Stored data entries:
Lemma TreeBag_add_ok b t x : tb_rep b t ->
  exists b' t', TreeBag_add new_node b x = Ret b' /\ tb_rep b' t' /\ vals t' = bag_add id x (vals t).
Proof.
  destruct b as [root h]. intros [Hroot Ht N B Hall]. cbn [tb_heap tb_root] in *. subst root. unfold TreeBag_add. cbn [tb_root tb_heap].
  destruct (new_node_ok h) as [Hn0 Hn]. set (n := new_node h) in *.
  assert (~ (n ∈ addrs t)) as Hnt by (intros Hin; destruct (tree_at_nonzero h t n Ht Hin) as [_ [v E]]; congruence).
  set (t' := bt_insert t n x). set (h0 := <[n := BinNode_make x]> h).
  pose proof (bst_insert t n x B) as B'. pose proof (nodes_in_insert t n x B) as E. fold t' in B', E.
  assert (vals t' = bag_add id x (vals t)) as Ev by (unfold vals; by rewrite E, bag_add_fmap).
  assert (forall a, a ∈ addrs t' <-> a = n \/ a ∈ addrs t) as Ha.
  { intros a. unfold addrs. by rewrite E, (bag_add_perm snd), fmap_cons, elem_of_cons. }
  assert (NoDup (addrs t')) as N' by (unfold addrs; rewrite E, (bag_add_perm snd); by apply NoDup_cons).
  assert (forall h1, (forall a, ~ (a ∈ addrs t) -> h1 !! a = h0 !! a) -> forall a, is_Some (h1 !! a) -> a ∈ addrs t') as Hall'.
  { intros h1 F a Hs. apply Ha. destruct (decide (a = n)) as [|Hne]; [by left|right].
    destruct (decide (a ∈ addrs t)) as [|Hnin]; [done|]. apply Hall. rewrite F in Hs by done.
    unfold h0 in Hs. by rewrite lookup_insert_ne in Hs. }
  rewrite (ptr_test h) by done. destruct (decide (t = BL)) as [->|Ht0].
  - exists (mkTB n h0), t'. split; [done|]. split; [|done]. split; cbn [tb_heap tb_root]; try done; [|by apply Hall'].
    unfold t'. cbn. split_and!; try done. apply lookup_insert_eq.
  - assert (match t with BL => true | _ => false end = false) as -> by (by destruct t).
    assert (tree_at h0 t) as T0 by (by apply tree_at_insert). pose proof (tree_size h0 t T0 N).
    assert (ptr t <> 0) as Hp by (intros Hp; by apply Ht0, (ptr_0 h)).
    destruct (sbt_insert_ok t n x (S (size h0)) h0) as (h1 & E1 & T1 & F); try done; [apply lookup_insert_eq|lia|].
    rewrite (tb_add_loop h0 n x), E1 by (done || apply lookup_insert_eq). mred.
    exists (mkTB (ptr t) h1), t'. split; [done|]. split; [|done]. split; cbn [tb_heap tb_root]; try done; [|by apply Hall'].
    unfold t'. destruct t; [done|]. cbn. by destruct (_ <? 0).
Qed.

Lemma TreeBag_find_ok b t x : tb_rep b t -> TreeBag_find b x = Ret (bag_find id x (vals t)).
Proof.
  intros [Hr Ht N B _]. pose proof (tree_size _ t Ht N). unfold TreeBag_find. rewrite Hr.
  rewrite tb_find_ok by (done || lia). by rewrite bt_find_list, bag_find_fmap.
Qed.

Lemma TreeBag_remove_ok b t x : tb_rep b t ->
  match bag_find id x (vals t) with
  | Some _ => exists b' t', TreeBag_remove b x = Ret b' /\ tb_rep b' t' /\ vals t' = bag_remove id x (vals t)
  | None => TreeBag_remove b x = Crash AssertFailed
  end.
Proof.
  destruct b as [root h]. intros [Hroot Ht N B Hall]. cbn [tb_heap tb_root] in *. subst root. pose proof (tree_size _ t Ht N).
  unfold vals at 1. rewrite <- bag_find_fmap, <- bt_find_list by done. unfold TreeBag_remove. cbn [tb_root tb_heap].
  destruct (bt_find t x) as [n|] eqn:E; cbn [fmap option_fmap option_map].
  - assert (hangs (ptr t) h 0 t) as Hg.
    { split; try done. intros H0'. by destruct (tree_at_nonzero h t 0 Ht H0'). }
    destruct (tb_remove_ok t x (S (size h)) (ptr t) h 0 Hg) as (b' & -> & [R1 [R2 R3 _] R4]); [by rewrite E|lia|].
    exists b', (bt_remove t x). split; [done|]. split; [|by apply vals_remove]. split; [done|done| |by apply bst_remove|].
    + unfold addrs. rewrite nodes_remove by done. eapply sublist_NoDup; [exact N|]. apply fmap_sublist, bag_remove_sublist.
    + intros a Ha. destruct (decide (a ∈ addrs t)) as [Hin|Hnin]; [by apply R4|].
      exfalso. apply Hnin, Hall. rewrite <- R3; done.
  - by rewrite tb_remove_none by (done || lia).
Qed.

(** The heap has as many nodes as the bag has elements. *)
Lemma heap_size b t : tb_rep b t -> size (tb_heap b) = length (vals t).
Proof.
  intros [_ Ht N _ Hall]. unfold vals. rewrite length_fmap, <- length_addrs. apply Nat.le_antisymm; [|by apply tree_size].
  rewrite <- size_dom, <- (size_list_to_set (C := gset Z) (addrs t)) by done. apply subseteq_size.
  intros a Ha%elem_of_dom. by apply elem_of_list_to_set, Hall.
Qed.
Lemma list_exec_length l o out l' : list_exec l o = Ret (out, l') -> zlen l' <= zlen l + 1.
Proof.
  assert (forall x, length (bag_add id x l) = S (length l)) as Hadd.
  { intros x. by rewrite (Permutation_length (bag_add_perm id x l)). }
  destruct o as [x|x|x|x| |]; cbn [list_exec]; try (intros [= _ <-]; lia).
  - intros [= _ <-]. rewrite Hadd. lia.
  - destruct (bag_find id x l); [|done]. intros [= _ <-].
    pose proof (sublist_length _ _ (bag_remove_sublist id x l)). lia.
Qed.

Lemma bag_exec_ok b t o : tb_rep b t -> zlen (vals t) <= VQ_MAX ->
  match list_exec (vals t) o with
  | Ret (out, l) => exists b' t', bag_exec b o = Ret (out, b') /\ tb_rep b' t' /\ vals t' = l
  | Crash f => bag_exec b o = Crash f
  end.
Proof.
  intros Hb Hmax. pose proof (heap_size b t Hb) as Hsz. destruct o as [x|x|x|x| |]; cbn [list_exec bag_exec].
  - destruct (TreeBag_add_ok b t x Hb) as (b' & t' & -> & ? & ?). by exists b', t'.
  - pose proof (TreeBag_remove_ok b t x Hb) as Hr. destruct (bag_find id x (vals t)); [|by rewrite Hr].
    destruct Hr as (b' & t' & -> & ? & ?). by exists b', t'.
  - unfold TreeBag_contains. rewrite (TreeBag_find_ok b t x Hb). by exists b, t.
  - rewrite (TreeBag_find_ok b t x Hb). by exists b, t.
  - pose proof Hb as [Hr Ht N _ _]. pose proof (tree_size _ t Ht N). unfold TreeBag_count. rewrite Hr.
    rewrite count_ok by (done || lia). mred. exists b, t. split_and!; try done. by rewrite length_addrs; unfold vals; rewrite length_fmap.
  - pose proof Hb as [Hr Ht N _ _]. destruct b as [root h]. cbn in *. subst root.
    rewrite TreeBag_items_ok by (done || lia). by exists (mkTB (ptr t) h), t.
Qed.

Lemma bag_run_ok os : forall b t, tb_rep b t -> zlen (vals t) + zlen os <= VQ_MAX ->
  match run_ops list_exec (vals t) os with
  | Ret (outs, l) => exists b' t', run_ops bag_exec b os = Ret (outs, b') /\ tb_rep b' t' /\ vals t' = l
  | Crash f => run_ops bag_exec b os = Crash f
  end.
Proof.
  induction os as [|o os IH]; intros b t Hb Hmax; cbn [run_ops]; [by exists b, t|]. cbn [length] in Hmax.
  pose proof (bag_exec_ok b t o Hb ltac:(lia)) as Ho. pose proof (list_exec_length (vals t) o) as Hlen.
  destruct (list_exec (vals t) o) as [[out l]|f]; mred; [|by rewrite Ho]. specialize (Hlen _ _ eq_refl).
  destruct Ho as (b' & t' & -> & Hb' & <-). mred. cbn [fst snd]. specialize (IH b' t' Hb' ltac:(lia)).
  destruct (run_ops list_exec (vals t') os) as [[outs l]|f]; mred; [|by rewrite IH].
  destruct IH as (b2 & t2 & -> & ? & ?). by exists b2, t2.
Qed.

Lemma bst_sorted t : bst t -> StronglySorted cle (vals t).
Proof.
  induction t as [|l IHl a y r IHr]; [constructor|]. intros (Hl & Hr & Bl & Br). rewrite vals_BN.
  assert (StronglySorted cle (y :: vals r)) as Hs by (constructor; [auto|by apply list.Forall_forall]).
  assert (forall z w, z ∈ vals l -> w ∈ y :: vals r -> cle z w) as Hlr.
  { intros z w Hz [->|Hw]%elem_of_cons; [|apply (key_trans _ y); [|auto]]; apply key_clt_le; auto. }
  specialize (IHl Bl). clear Hl. revert Hlr. induction IHl as [|z k Hk IH Hz]; [done|]. intros Hlr. cbn. constructor.
  - apply IH. intros u w Hu. apply Hlr. by right.
  - apply Forall_app. split; [done|]. apply list.Forall_forall. intros w Hw. apply Hlr; [by left|done].
Qed.
End Refinement.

THE PROBLEM: Among the lines above, count those containing the word "Hroot" and give nothing but the result.

EXERCISE ANSWER: 2